Work item
Each entry needs to be copied exactly, with nothing left out.

Records shown
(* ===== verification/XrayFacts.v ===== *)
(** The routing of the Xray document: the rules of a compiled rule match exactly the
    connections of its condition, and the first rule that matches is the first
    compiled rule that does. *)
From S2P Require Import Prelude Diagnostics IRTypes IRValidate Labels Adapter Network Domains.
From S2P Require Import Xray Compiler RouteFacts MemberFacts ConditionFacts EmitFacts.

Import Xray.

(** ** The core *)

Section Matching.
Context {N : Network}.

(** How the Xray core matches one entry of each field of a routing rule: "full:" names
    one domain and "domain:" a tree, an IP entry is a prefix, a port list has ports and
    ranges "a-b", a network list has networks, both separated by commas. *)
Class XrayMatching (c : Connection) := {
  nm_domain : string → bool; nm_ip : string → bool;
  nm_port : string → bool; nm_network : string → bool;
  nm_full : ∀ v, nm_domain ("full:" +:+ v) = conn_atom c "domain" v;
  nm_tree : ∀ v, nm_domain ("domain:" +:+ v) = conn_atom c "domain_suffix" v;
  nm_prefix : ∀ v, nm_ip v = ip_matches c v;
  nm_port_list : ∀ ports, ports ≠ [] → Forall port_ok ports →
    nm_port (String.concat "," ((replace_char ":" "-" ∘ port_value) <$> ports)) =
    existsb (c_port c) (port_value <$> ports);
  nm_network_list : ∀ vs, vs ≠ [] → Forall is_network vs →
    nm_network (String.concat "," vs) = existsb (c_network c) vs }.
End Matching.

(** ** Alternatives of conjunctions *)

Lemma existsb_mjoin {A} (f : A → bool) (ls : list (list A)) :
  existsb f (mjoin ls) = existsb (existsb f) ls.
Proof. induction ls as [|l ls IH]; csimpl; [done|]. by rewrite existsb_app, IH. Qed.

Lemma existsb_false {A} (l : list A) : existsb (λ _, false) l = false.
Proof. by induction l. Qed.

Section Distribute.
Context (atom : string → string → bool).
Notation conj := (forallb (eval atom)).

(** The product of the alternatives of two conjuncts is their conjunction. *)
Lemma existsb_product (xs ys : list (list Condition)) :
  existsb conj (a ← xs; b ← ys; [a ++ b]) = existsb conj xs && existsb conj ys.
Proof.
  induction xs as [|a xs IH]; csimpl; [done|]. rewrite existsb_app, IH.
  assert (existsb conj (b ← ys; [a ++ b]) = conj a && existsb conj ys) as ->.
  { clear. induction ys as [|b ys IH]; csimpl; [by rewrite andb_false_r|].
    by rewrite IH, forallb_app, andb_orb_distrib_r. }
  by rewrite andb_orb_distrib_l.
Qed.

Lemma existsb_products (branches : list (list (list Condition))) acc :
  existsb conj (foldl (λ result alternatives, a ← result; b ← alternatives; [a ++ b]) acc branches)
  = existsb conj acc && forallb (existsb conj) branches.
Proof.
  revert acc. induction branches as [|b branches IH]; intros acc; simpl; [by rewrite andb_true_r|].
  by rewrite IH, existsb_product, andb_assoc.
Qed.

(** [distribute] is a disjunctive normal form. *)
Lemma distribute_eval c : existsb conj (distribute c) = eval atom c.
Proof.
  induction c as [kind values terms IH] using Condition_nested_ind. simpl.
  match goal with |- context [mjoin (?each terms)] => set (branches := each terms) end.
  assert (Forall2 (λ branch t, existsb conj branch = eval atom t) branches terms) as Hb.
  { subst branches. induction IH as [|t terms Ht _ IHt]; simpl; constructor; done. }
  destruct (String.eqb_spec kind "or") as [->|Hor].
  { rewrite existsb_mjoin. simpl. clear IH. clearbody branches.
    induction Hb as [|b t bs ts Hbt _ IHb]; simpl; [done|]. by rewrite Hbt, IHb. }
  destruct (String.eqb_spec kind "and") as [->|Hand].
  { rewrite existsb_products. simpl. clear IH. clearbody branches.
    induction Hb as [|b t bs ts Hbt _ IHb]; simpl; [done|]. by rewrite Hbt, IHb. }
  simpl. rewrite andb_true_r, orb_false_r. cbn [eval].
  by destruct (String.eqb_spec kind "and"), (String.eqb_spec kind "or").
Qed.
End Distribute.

Problem solution
(* ===== verification/XrayFacts.v ===== *)
(** The routing of the Xray document: the rules of a compiled rule match exactly the
    connections of its condition, and the first rule that matches is the first
    compiled rule that does. *)
From S2P Require Import Prelude Diagnostics IRTypes IRValidate Labels Adapter Network Domains.
From S2P Require Import Xray Compiler RouteFacts MemberFacts ConditionFacts EmitFacts.

Import Xray.

(** ** The core *)

Section Matching.
Context {N : Network}.

(** How the Xray core matches one entry of each field of a routing rule: "full:" names
    one domain and "domain:" a tree, an IP entry is a prefix, a port list has ports and
    ranges "a-b", a network list has networks, both separated by commas. *)
Class XrayMatching (c : Connection) := {
  nm_domain : string → bool; nm_ip : string → bool;
  nm_port : string → bool; nm_network : string → bool;
  nm_full : ∀ v, nm_domain ("full:" +:+ v) = conn_atom c "domain" v;
  nm_tree : ∀ v, nm_domain ("domain:" +:+ v) = conn_atom c "domain_suffix" v;
  nm_prefix : ∀ v, nm_ip v = ip_matches c v;
  nm_port_list : ∀ ports, ports ≠ [] → Forall port_ok ports →
    nm_port (String.concat "," ((replace_char ":" "-" ∘ port_value) <$> ports)) =
    existsb (c_port c) (port_value <$> ports);
  nm_network_list : ∀ vs, vs ≠ [] → Forall is_network vs →
    nm_network (String.concat "," vs) = existsb (c_network c) vs }.
End Matching.

(** ** Alternatives of conjunctions *)

Lemma existsb_mjoin {A} (f : A → bool) (ls : list (list A)) :
  existsb f (mjoin ls) = existsb (existsb f) ls.
Proof. induction ls as [|l ls IH]; csimpl; [done|]. by rewrite existsb_app, IH. Qed.

Lemma existsb_false {A} (l : list A) : existsb (λ _, false) l = false.
Proof. by induction l. Qed.

Section Distribute.
Context (atom : string → string → bool).
Notation conj := (forallb (eval atom)).

(** The product of the alternatives of two conjuncts is their conjunction. *)
Lemma existsb_product (xs ys : list (list Condition)) :
  existsb conj (a ← xs; b ← ys; [a ++ b]) = existsb conj xs && existsb conj ys.
Proof.
  induction xs as [|a xs IH]; csimpl; [done|]. rewrite existsb_app, IH.
  assert (existsb conj (b ← ys; [a ++ b]) = conj a && existsb conj ys) as ->.
  { clear. induction ys as [|b ys IH]; csimpl; [by rewrite andb_false_r|].
    by rewrite IH, forallb_app, andb_orb_distrib_r. }
  by rewrite andb_orb_distrib_l.
Qed.

Lemma existsb_products (branches : list (list (list Condition))) acc :
  existsb conj (foldl (λ result alternatives, a ← result; b ← alternatives; [a ++ b]) acc branches)
  = existsb conj acc && forallb (existsb conj) branches.
Proof.
  revert acc. induction branches as [|b branches IH]; intros acc; simpl; [by rewrite andb_true_r|].
  by rewrite IH, existsb_product, andb_assoc.
Qed.

(** [distribute] is a disjunctive normal form. *)
Lemma distribute_eval c : existsb conj (distribute c) = eval atom c.
Proof.
  induction c as [kind values terms IH] using Condition_nested_ind. simpl.
  match goal with |- context [mjoin (?each terms)] => set (branches := each terms) end.
  assert (Forall2 (λ branch t, existsb conj branch = eval atom t) branches terms) as Hb.
  { subst branches. induction IH as [|t terms Ht _ IHt]; simpl; constructor; done. }
  destruct (String.eqb_spec kind "or") as [->|Hor].
  { rewrite existsb_mjoin. simpl. clear IH. clearbody branches.
    induction Hb as [|b t bs ts Hbt _ IHb]; simpl; [done|]. by rewrite Hbt, IHb. }
  destruct (String.eqb_spec kind "and") as [->|Hand].
  { rewrite existsb_products. simpl. clear IH. clearbody branches.
    induction Hb as [|b t bs ts Hbt _ IHb]; simpl; [done|]. by rewrite Hbt, IHb. }
  simpl. rewrite andb_true_r, orb_false_r. cbn [eval].
  by destruct (String.eqb_spec kind "and"), (String.eqb_spec kind "or").
Qed.
End Distribute.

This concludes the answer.